Activity. Search the listing below for the line containing "trap_unreachable_runtime [] in". From there through the line containing "they return or panic. *)", transcribe every line exactly, both ends included.

Records provided.
Start of Block

(** A panic of the engine inside [Invoke]: recovered after the seven
    releases. *)
Example engine_panic :
  let '(outcome, _, tr) :=
    processWasmFile
      (scripted_engine None None None true (Panicked (PanicOther "42")))
      "corpus/10_memory_oob.wasm" () in
  outcome = Returned (ER.mk "corpus/10_memory_oob.wasm" "10_memory_oob.wasm" false
                            StageExecute "panic recovered: 42" [])
  ∧ raised_values tr = [PanicOther "42"]
  ∧ recovered_values tr = [PanicOther "42"]
  ∧ length (calls_made tr) = 17%nat.
Proof. vm_compute. by split_and!. Qed.

(** Scenario E, [TestResourceCleanup_OnPanic]: a panic inside
    [Execute]; [Close] is still called. *)
Example scenario_E :
  processWasmFileWithRuntime panic_in_execute_runtime "/test/panic_cleanup.wasm" []
  = (Returned (ER.mk "/test/panic_cleanup.wasm" "panic_cleanup.wasm" false StageExecute
                     "panic recovered: test panic" []),
     [0%nat],
     [Call (CallLoadModule "/test/panic_cleanup.wasm");
      Call (CallExecute 0%nat "process" [int32 1]);
      Raised (PanicString "test panic");
      Call (CallClose 0%nat);
      Recovered (PanicString "test panic")]).
Proof. reflexivity. Qed.

(** [TestNoFault_SuccessPath]. *)
Example test_success_path :
  processWasmFileWithRuntime success_runtime "/test/valid.wasm" []
  = (Returned (ER.mk "/test/valid.wasm" "valid.wasm" true StageNone "" [int32 42]),
     [0%nat],
     [Call (CallLoadModule "/test/valid.wasm");
      Call (CallExecute 0%nat "process" [int32 1]);
      Call (CallClose 0%nat)]).
Proof. reflexivity. Qed.

(** [TestFaultInjection_LoadError], case [generic_io_error]. *)
Example test_generic_io_error :
  processWasmFileWithRuntime generic_io_error_runtime "/test/malformed.wasm" []
  = (Returned (ER.mk "/test/malformed.wasm" "malformed.wasm" false StageLoad
                     "load failed: read error: permission denied" []),
     [], [Call (CallLoadModule "/test/malformed.wasm")]).
Proof. reflexivity. Qed.

(** [TestFaultInjection_ExecutionError], case [trap_unreachable]. *)
Example test_trap_unreachable :
  processWasmFileWithRuntime trap_unreachable_runtime "/test/injected.wasm" []
  = (Returned (ER.mk "/test/injected.wasm" "injected.wasm" false StageExecute
                     "execution failed: unreachable executed" []),
     [0%nat],
     [Call (CallLoadModule "/test/injected.wasm");
      Call (CallExecute 0%nat "process" [int32 1]);
      Call (CallClose 0%nat)]).
Proof. reflexivity. Qed.

(** [LoadModule] returns [(nil, nil)]: the deferred [module.Close()]
    panics on the nil interface, and the panic is recovered. *)
Example nil_module :
  fst (fst (processWasmFileWithRuntime nil_module_runtime "/test/nil.wasm" []))
  = Returned (ER.mk "/test/nil.wasm" "nil.wasm" false StageExecute
                "panic recovered: runtime error: invalid memory address or nil pointer dereference"
                []).
Proof. reflexivity. Qed.

(** A [RuntimeError] with an empty [Message]: the failed result has no
    [error_message]. *)
Example empty_message :
  fst (fst (processWasmFileWithRuntime empty_message_runtime "/test/malformed.wasm" []))
    = Returned (ER.mk "/test/malformed.wasm" "malformed.wasm" false StageLoad "" [])
  ∧ ER.error_message_present
      (ER.mk "/test/malformed.wasm" "malformed.wasm" false StageLoad "" []) = false.
Proof. split; reflexivity. Qed.

(** [Close] panics after [Execute] returned values: the recovery closure
    leaves [ReturnValues] as they are. *)
Example values_kept_after_close_panic :
  fst (fst (processWasmFileWithRuntime values_then_faulty_close_runtime "/test/valid.wasm" []))
  = Returned (ER.mk "/test/valid.wasm" "valid.wasm" false StageExecute
                    "panic recovered: close failed" [int32 42]).
Proof. reflexivity. Qed.

(** A batch over the example listing: the trap fails both modules at
    [execute]; a directory that cannot be read gives the error and the
    initial report. *)
Example batch_of_traps :
  let '(outcome, w', _) :=
    runFuzzerWithRuntime example_ReadDir example_Join "corpus" trap_unreachable_runtime [] in
  ∃ report,
    outcome = Returned (report, None)
    ∧ (TotalFiles report, Passed report, Failed report) = (2, 0, 2)
    ∧ map ER.FileName (Results report)
      = ["01_valid_module.wasm"; "09_unreachable_trap.wasm"]
    ∧ (λ stage, FailureCounts report !! stage)
        <$> [StageLoad; StageValidate; StageInstantiate; StageExecute; StageNone]
      = [Some 0; Some 0; Some 0; Some 2; None]
    ∧ w' = [0%nat; 0%nat].
Proof.
  vm_compute. eexists. split; [reflexivity|]. vm_compute. by split_and!.
Qed.

Example batch_unreadable_directory :
  runFuzzerWithRuntime example_ReadDir example_Join "missing" success_runtime []
  = (Returned (initial_report,
               Some (fmt_Errorf_w "failed to read directory: "
                       (errors_New "open missing: no such file or directory"))),
     [], []).
Proof. vm_compute. reflexivity. Qed.

(* ===================================================================== *)
(** * Further properties of the code *)
(* ===================================================================== *)

Section PipelineFacts.
Context {W : Type} (sdk : WasmEdge W) (filePath : string).

Lemma calls_made_app {E : Type} (tr1 tr2 : list (entry E)) :
  calls_made (tr1 ++ tr2) = calls_made tr1 ++ calls_made tr2.
Proof. apply omap_app. Qed.

(** The deferred calls are all made, in the order of the stack, whether
    they return or panic. *)
Lemma run_defers_calls {E : Type} (ds : list (deferred W E)) p r w :
  calls_made (run_defers ds p r w).2 = release_labels ds.
Proof.
  revert p r w. induction ds as [|d ds IH]; intros p r w; [done|].
  destruct d as [|label call]; simpl.
  - destruct p as [v|]; [|apply IH].
    specialize (IH None (recover_handler v r) w).
    by destruct (run_defers ds None (recover_handler v r) w) as [[[??]?]?].
  - destruct (call w) as [[[]|v] w1].
    + specialize (IH p r w1). destruct (run_defers ds p r w1) as [[[??]?]?].
      simpl in *. by rewrite IH.
    + specialize (IH (Some v) r w1). destruct (run_defers ds (Some v) r w1) as [[[??]?]?].
      simpl in *. by rewrite IH.
Qed.

Local Ltac exit_done :=
  intros [= <- <-]; cbn -[filepath_Base];
  split; [eexists; reflexivity|]; split; [reflexivity|];
  split; [first [reflexivity | by repeat split]|];
  first [by intros [=] | intros _; eauto 10].

(** Run the next call of the body: it panics (an exit) or returns. *)
Local Ltac run_call :=
  match goal with
  | |- context [match ?c with pair _ _ => _ end] =>
      match type of c with
      | (outcome _ * _)%type =>
          destruct c as [[?|?] ?] eqn:?; cbn -[filepath_Base]; [|exit_done]
      end
  end.

(** The pair a call returned. *)
Local Ltac split_pair :=
  match goal with
  | |- context [match ?x with pair _ _ => _ end] => destruct x; cbn -[filepath_Base]
  end.

(** The error returned, if any: an exit, or the body goes on. *)
Local Ltac on_error :=
  match goal with
  | |- context [match ?e with Some _ => _ | None => _ end] =>
      destruct e; cbn -[filepath_Base]; [exit_done|]
  end.

(** Every exit of the stages: the calls made are a prefix of the
    pipeline, the stack holds the releases owed for them, [result] is
    as at entry after a panic and attributed after a [return], and the
    values of a success are those [Invoke] returned. *)
Lemma processWasmFile_stages_exits (w : W) fl fr :
  processWasmFile_stages sdk filePath (mkFrame (entry_result filePath) [DeferRecover] w [])
    = (fl, fr) →
  calls_made (fr_trace fr) `prefix_of` pipeline filePath
  ∧ release_labels (fr_defers fr) = owed (calls_made (fr_trace fr))
  ∧ match fl with
    | Panic _ => fr_result fr = entry_result filePath
    | _ => returned_ok (fr_result fr) (calls_made (fr_trace fr))
    end
  ∧ (ER.Success (fr_result fr) = true →
       ∃ executor funcInstance wi wj,
         Executor_Invoke W sdk executor funcInstance [int32 1] wi
         = (Returned (ER.ReturnValues (fr_result fr), None), wj)).
Proof.
  unfold processWasmFile_stages, fail_with, mbind, body_bind, mret, body_ret,
    call, defer, assign, return_result.
  cbn -[filepath_Base].
  run_call. run_call. run_call. split_pair. on_error.
  run_call. run_call. on_error. run_call. run_call. run_call. split_pair. on_error.
  run_call.
  match goal with |- context [match ?x with Some _ => _ | None => _ end] =>
    destruct x as [funcInstance|] end; cbn -[filepath_Base]; [|exit_done].
  run_call. split_pair. on_error. exit_done.
Qed.

(** A whole call of [processWasmFile], read off its trace: the calls
    made before the releases are a prefix of the pipeline, then come the
    releases owed for them; with no panic raised [result] is the one
    the body returned. *)
Lemma processWasmFile_run (w : W) :
  ∃ result w' tr work,
    processWasmFile sdk filePath w = (Returned result, w', tr)
    ∧ work `prefix_of` pipeline filePath
    ∧ calls_made tr = work ++ owed work
    ∧ (raised_values tr = [] → returned_ok result work)
    ∧ (raised_values tr ≠ [] →
         ER.Success result = false ∧ ER.error_message_present result = true)
    ∧ (ER.Success result = true →
         ∃ executor funcInstance wi wj,
           Executor_Invoke W sdk executor funcInstance [int32 1] wi
           = (Returned (ER.ReturnValues result, None), wj)).
Proof.
  unfold processWasmFile, run_function.
  pose proof (processWasmFile_body_post sdk filePath w) as Hpost.
  pose proof (processWasmFile_stages_exits w) as Hexits.
  change (processWasmFile_stages sdk filePath
            (mkFrame (entry_result filePath) [DeferRecover] w []))
    with (processWasmFile_body sdk filePath (mkFrame ER.zero [] w [])) in Hexits.
  destruct (processWasmFile_body sdk filePath _) as [fl fr].
  destruct (Hpost _ _ eq_refl) as (Hwf & _).
  destruct (Hexits _ _ eq_refl) as (Hprefix & Hlabels & Hres & Hvalues).
  pose proof (run_defers_calls (fr_defers fr) (flow_panic fl) (fr_result fr) (fr_world fr))
    as Hcalls.
  destruct (leave_summary _ _ _ _ _ Hwf)
    as (result & w' & tr_all & Hleave & _ & _ & _ & Hkeep & Hnone & Hsome).
  assert (flow_panic fl = match fl with Panic v => Some v | _ => None end) as Hfl
    by by destruct fl.
  rewrite <- Hfl. rewrite Hleave.
  exists result, w', tr_all, (calls_made (fr_trace fr)).
  unfold leave in Hleave.
  destruct (run_defers _ _ _ _) as [[[p r] w1] tr'] eqn:Hrun. simpl in Hcalls.
  injection Hleave as _ _ <-.
  split_and!; try done.
  - by rewrite calls_made_app, Hcalls, Hlabels.
  - intros Hnil. destruct (Hnone Hnil) as [-> Hp]. by destruct fl.
  - intros Hne. by destruct (Hsome Hne) as [v ->].
  - intros Hs. destruct (decide (raised_values (fr_trace fr ++ tr') = [])) as [Hnil|Hne].
    + destruct (Hnone Hnil) as [-> _]. by apply Hvalues.
    + by destruct (Hsome Hne) as [v ->].
Qed.
End PipelineFacts.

End of Block

Written reply.
    runFuzzerWithRuntime example_ReadDir example_Join "corpus" trap_unreachable_runtime [] in
  ∃ report,
    outcome = Returned (report, None)
    ∧ (TotalFiles report, Passed report, Failed report) = (2, 0, 2)
    ∧ map ER.FileName (Results report)
      = ["01_valid_module.wasm"; "09_unreachable_trap.wasm"]
    ∧ (λ stage, FailureCounts report !! stage)
        <$> [StageLoad; StageValidate; StageInstantiate; StageExecute; StageNone]
      = [Some 0; Some 0; Some 0; Some 2; None]
    ∧ w' = [0%nat; 0%nat].
Proof.
  vm_compute. eexists. split; [reflexivity|]. vm_compute. by split_and!.
Qed.

Example batch_unreadable_directory :
  runFuzzerWithRuntime example_ReadDir example_Join "missing" success_runtime []
  = (Returned (initial_report,
               Some (fmt_Errorf_w "failed to read directory: "
                       (errors_New "open missing: no such file or directory"))),
     [], []).
Proof. vm_compute. reflexivity. Qed.

(* ===================================================================== *)
(** * Further properties of the code *)
(* ===================================================================== *)

Section PipelineFacts.
Context {W : Type} (sdk : WasmEdge W) (filePath : string).

Lemma calls_made_app {E : Type} (tr1 tr2 : list (entry E)) :
  calls_made (tr1 ++ tr2) = calls_made tr1 ++ calls_made tr2.
Proof. apply omap_app. Qed.

(** The deferred calls are all made, in the order of the stack, whether
    they return or panic. *)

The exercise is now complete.